### [WHAT YOU NEED TO DO]
Only one stretch of the listing below is wanted. Begin at the line that has "(** What a recording", stop after the line that has "Definition webm_type (ty", and repeat every line in between exactly.
*** SOURCE INFORMATION ***
(** One event; [None] when the event cannot happen in that state (the
    button is disabled or not rendered, nothing of that kind is owed). *)
Definition step (e : Event) (w : World) : option World :=
  let s := component w in
  match e with
  | MicClick =>
      if isTranscribing s then None
      else
        let '(s', stopped, waits) := handleMicClick_begin s in
        Some (with_starting (if waits then S (starting w) else starting w)
                (with_stopping (stopping w ++ option_to_list stopped)
                   (with_component s' w)))
  | MediaAnswered dev =>
      match starting w with
      | S n => Some (with_starting n (with_component (startRecording_resume dev s) w))
      | 0%nat => None
      end
  | StopClick =>
      if isRecording s then
        let '(s', stopped) := stopRecording s in
        Some (with_stopping (stopping w ++ option_to_list stopped)
                (with_component s' w))
      else None
  | DataAvailable data =>
      match stopping w with
      | [] => None
      | _ :: _ => Some (with_component (ondataavailable data s) w)
      end
  | RecorderStopped k now date objectURL =>
      match stopping w !! k with
      | Some recorder =>
          let '(s', c) := onstop (mimeType recorder) now date objectURL s in
          Some (with_pending (pending w ++ [c])
                  (with_stopping (delete k (stopping w)) (with_component s' w)))
      | None => None
      end
  | RetryClick =>
      match transcriptionError s with
      | Some shown =>
          if truthy shown then
            let '(s', c) := onRetryClick s in
            Some (with_pending (pending w ++ option_to_list c) (with_component s' w))
          else None
      | None => None
      end
  | Settled k o =>
      match pending w !! k with
      | Some c =>
          Some (with_failures (if is_failure o then c :: failures w else failures w)
                  (with_pending (delete k (pending w))
                     (with_component
                        (transcribeAudio_settle (call_recordingId c) o s) w)))
      | None => None
      end
  | PlayClick recordingId playAllowed =>
      Some (with_component (togglePlayback recordingId playAllowed s) w)
  | PlayedToEnd recordingId =>
      match audioRefs s !! recordingId with
      | Some el =>
          if playing el then
            (* the element falls silent and the task that fires [ended]
               is queued *)
            Some (with_ended (S (ended w))
                    (with_component
                       (set_audioRefs (<[recordingId := pause el]> (audioRefs s)) s) w))
          else None
      | None => None
      end
  | OrphanPlayedToEnd k =>
      match orphans w !! k with
      | Some el =>
          if playing el then
            Some (with_ended (S (ended w))
                    (with_orphans (<[k := pause el]> (orphans w)) w))
          else None
      | None => None
      end
  | Ended =>
      match ended w with
      | S n => Some (with_ended n (with_component (onEnded s) w))
      | 0%nat => None
      end
  | AudioMounted recordingId =>
      match recordings s !! rendered w with
      | Some recording =>
          if decide (id recording = recordingId) then
            (* the [ref] callback takes over the entry of the identifier *)
            Some (with_rendered (S (rendered w))
                    (with_orphans
                       (orphans w ++ option_to_list (audioRefs s !! recordingId))
                       (with_component
                          (audio_ref recordingId (Some {| paused := true |}) s) w)))
          else None
      | None => None
      end
  | TextInput text =>
      match textareaRef s with
      | Some _ => Some (with_component (set_textareaRef (Some {| value := text |}) s) w)
      | None => None
      end
  end.

Fixpoint run (es : list Event) (w : World) : option World :=
  match es with
  | [] => Some w
  | e :: es => match step e w with
               | Some w' => run es w'
               | None => None
               end
  end.

(** The worlds a mounted component can be in. *)
Definition reachable (w : World) : Prop :=
  ∃ es, run es mounted = Some w.

(** The values read from [Date.now()] by the [stop] events of a trace. *)
Fixpoint clock_readings (es : list Event) : list Z :=
  match es with
  | [] => []
  | RecorderStopped _ now _ _ :: es => now :: clock_readings es
  | _ :: es => clock_readings es
  end.




(** The recording [r] is playing: the element registered for it is. *)
Definition is_playing (s : Session) (recordingId : string) : bool :=
  match audioRefs s !! recordingId with
  | Some el => playing el
  | None => false
  end.

(** The error banner, and with it the Retry button, is rendered. *)
Definition banner_shown (s : Session) : bool :=
  match transcriptionError s with
  | Some shown => truthy shown
  | None => false
  end.

(** What a recording is made of when its capture ends; only the
    transcription is attached later. *)
Definition captured (r : AudioRecording) : string * string * Blob * Z :=
  (id r, url r, blob r, timestamp r).

(** The two mime types that [startRecording] chooses from. *)
Definition webm_type (ty : string) : Prop :=
  ty = "audio/webm" ∨ ty = "audio/webm;codecs=opus".

(** An invocation of [transcribeAudio] stands for a recording of the list:
    same identifier, same payload, and the mime type of that payload. *)
Definition call_for_recording (s : Session) (c : Call) : Prop :=
  ∃ r, r ∈ recordings s ∧ id r = call_recordingId c ∧
       blob r = call_blob c ∧ type (blob r) = call_mimeType c.

(** What holds of the session between any two events. *)
Definition at_rest (w : World) : Prop :=
  let s := component w in
  isProcessing s = false ∧
  (isRecording s = true → is_Some (mediaRecorderRef s)) ∧
  (is_Some (mediaRecorderRef s) → is_Some (hasPermission s)) ∧
  (∀ r, r ∈ recordings s → webm_type (type (blob r))) ∧
  (∀ recorder, mediaRecorderRef s = Some recorder ∨ recorder ∈ stopping w →
               webm_type (mimeType recorder)) ∧
  (∀ c, c ∈ pending w ++ failures w → call_for_recording s c).

(** Playback refers to what is there: the marker names a registered audio
    element, and every registered element belongs to a recording. *)
Definition playback_refers (s : Session) : Prop :=
  (∀ i, playingId s = Some i → is_Some (audioRefs s !! i)) ∧
  (∀ i, is_Some (audioRefs s !! i) → i ∈ id <$> recordings s).

(** What keeps playback exclusive: an element that is playing is the one
    named by [playingId], and no element is registered under the empty
    string (which [if (playingId)] would take for no marker at all), nor
    does a recording carry it as identifier. *)
Definition playback_inv (s : Session) : Prop :=
  (∀ i el, audioRefs s !! i = Some el → playing el = true → playingId s = Some i) ∧
  (∀ i, is_Some (audioRefs s !! i) → i ≠ "") ∧
  (∀ r, r ∈ recordings s → id r ≠ "").

(** Identifiers are pairwise distinct along the recordings list. *)
Definition distinct_ids (s : Session) : Prop :=
  ∀ i j ri rj,
    recordings s !! i = Some ri → recordings s !! j = Some rj →
    i ≠ j → id ri ≠ id rj.

(** The event is a click on a play button while an [ended] event is still
    queued. *)
Definition untimely (e : Event) (w : World) : bool :=
  match e with
  | PlayClick _ _ => negb (ended w =? 0)%nat
  | _ => false
  end.

(** No event of the trace, run from [w], is untimely: every [ended] event
    is delivered before the next click on a play button. *)
Fixpoint timely (es : list Event) (w : World) : Prop :=
  match es with
  | [] => True
  | e :: es =>
      untimely e w = false ∧
      match step e w with
      | Some w' => timely es w'
      | None => True
      end
  end.

(** What a session with timely [ended] events and distinct identifiers
    keeps: the marker is accurate, no element was ever replaced, nothing
    plays while an [ended] event is queued, and the registered elements
    are those of the recordings rendered so far. *)
Definition exclusive_inv (w : World) : Prop :=
  let s := component w in
  playback_inv s ∧
  orphans w = [] ∧
  (ended w ≠ 0%nat → ∀ i el, audioRefs s !! i = Some el → playing el = false) ∧
  (∀ i, is_Some (audioRefs s !! i) → i ∈ id <$> take (rendered w) (recordings s)).

(** The invocation of [transcribeAudio] that reuses the stored payload of
    [r] and its mime type. *)
Definition call_of (r : AudioRecording) : Call :=
  {| call_blob := blob r; call_mimeType := type (blob r);
     call_recordingId := id r |}.

(** With the banner shown, a click on Retry invokes [transcribeAudio] for
    the recording whose transcription failed most recently. *)
Definition retry_targets_last_failure (w : World) : Prop :=
  banner_shown (component w) = true →
  ∃ c r, head (failures w) = Some c ∧
         r ∈ recordings (component w) ∧ id r = call_recordingId c ∧
         (onRetryClick (component w)).2 = Some (call_of r).

(** The event begins a capture while another [startRecording] waits for
    the microphone, or while a recorder is still to deliver its [stop]
    event. *)
Definition overlaps (e : Event) (w : World) : bool :=
  match e with
  | MicClick =>
      negb (isRecording (component w)) &&
      (negb (starting w =? 0)%nat ||
       match stopping w with [] => false | _ :: _ => true end)
  | _ => false
  end.

(** No event of the trace, run from [w], overlaps. *)
Fixpoint serial (es : list Event) (w : World) : Prop :=
  match es with
  | [] => True
  | e :: es =>
      overlaps e w = false ∧
      match step e w with
      | Some w' => serial es w'
      | None => True
      end
  end.

(** The phases of a session without overlap. *)
Inductive Phase :=
| Idle
| Starting
| Capturing
| Finalizing
| Transcribing.

Definition in_phase (p : Phase) (w : World) : Prop :=
  let s := component w in
  match p with
  | Idle =>
      isRecording s = false ∧ starting w = 0%nat ∧ stopping w = [] ∧
      pending w = [] ∧ isTranscribing s = false ∧
      (is_Some (transcriptionError s) →
         ∃ r, last (recordings s) = Some r ∧ head (failures w) = Some (call_of r))
  | Starting =>
      isRecording s = false ∧ starting w = 1%nat ∧ stopping w = [] ∧
      pending w = [] ∧ isTranscribing s = false ∧ transcriptionError s = None
  | Capturing =>
      isRecording s = true ∧ starting w = 0%nat ∧ stopping w = [] ∧
      pending w = [] ∧ isTranscribing s = false ∧ transcriptionError s = None ∧
      hasPermission s = Some true
  | Finalizing =>
      isRecording s = false ∧ starting w = 0%nat ∧
      (∃ recorder, stopping w = [recorder]) ∧
      pending w = [] ∧ isTranscribing s = false ∧ transcriptionError s = None
  | Transcribing =>
      isRecording s = false ∧ starting w = 0%nat ∧ stopping w = [] ∧
      (∃ r, last (recordings s) = Some r ∧ pending w = [call_of r]) ∧
      isTranscribing s = true ∧ transcriptionError s = None
  end.

(** Every recorder was created with a mime type, and every recording
    carries one. *)
Definition mime_inv (w : World) : Prop :=
  let s := component w in
  (∀ r, r ∈ recordings s → truthy (type (blob r)) = true) ∧
  (∀ recorder, mediaRecorderRef s = Some recorder ∨ recorder ∈ stopping w →
               truthy (mimeType recorder) = true).

Definition serial_inv (w : World) : Prop :=
  mime_inv w ∧
  (isRecording (component w) = true → is_Some (mediaRecorderRef (component w))) ∧
  ∃ p, in_phase p w.

End Lifecycle.
(** ** Sample data, used to run the definitions on concrete inputs *)

Module Samples.
Import Recorder Lifecycle.

(** [n] zero bytes. *)
Definition zeros (n : N) : Bytes :=
  {| byteLength := n; byteAt := λ _, x00 |}.

Definition webm (n : N) : Blob :=
  {| bytes := zeros n; type := "audio/webm" |}.

Definition type_error : JsError :=
  {| message := "audioFile.arrayBuffer is not a function"; stack := "";
     constructor_name := "TypeError" |}.

(** A model that hears silence, one that hears speech, one that is over
    quota. *)
Definition silent_model (audio : Bytes) : JsError + string := inr "".
Definition hello_model (audio : Bytes) : JsError + string := inr "hello world".
Definition limited_model (audio : Bytes) : JsError + string :=
  inl (new_Error "rate limit exceeded").

Definition oversized_request : Gateway.NextRequest :=
  {| Gateway.formData :=
       inr [("audio", Gateway.EntryFile
                        {| name := "recording.webm"; blob_of := webm 26214401 |})] |}.

Definition request_without_audio : Gateway.NextRequest :=
  {| Gateway.formData := inr [("note", Gateway.EntryString "hello")] |}.

Definition memo : Call :=
  {| call_blob := webm 10000; call_mimeType := "audio/webm";
     call_recordingId := "1000" |}.

Definition memo_recording : AudioRecording :=
  {| id := "1000"; url := "blob:memo"; blob := webm 10000; timestamp := 1000;
     transcription := None |}.

Definition other_recording : AudioRecording :=
  {| id := "2000"; url := "blob:other"; blob := webm 4000; timestamp := 2000;
     transcription := None |}.

(** A session with two recordings whose request for the first is pending. *)
Definition two_recordings : Session :=
  (transcribeAudio (webm 10000) "audio/webm" "1000"
     (setRecordings (λ _, [memo_recording; other_recording]) initial)).1.

Definition microphone : Device :=
  {| getUserMedia := true; isTypeSupported := true; recorderCreated := true |}.

(** The user refuses the microphone. *)
Definition no_microphone : Device :=
  {| getUserMedia := false; isTypeSupported := true; recorderCreated := true |}.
***
### [TASK RESULT]
(** What a recording is made of when its capture ends; only the
    transcription is attached later. *)
Definition captured (r : AudioRecording) : string * string * Blob * Z :=
  (id r, url r, blob r, timestamp r).

(** The two mime types that [startRecording] chooses from. *)
Definition webm_type (ty : string) : Prop :=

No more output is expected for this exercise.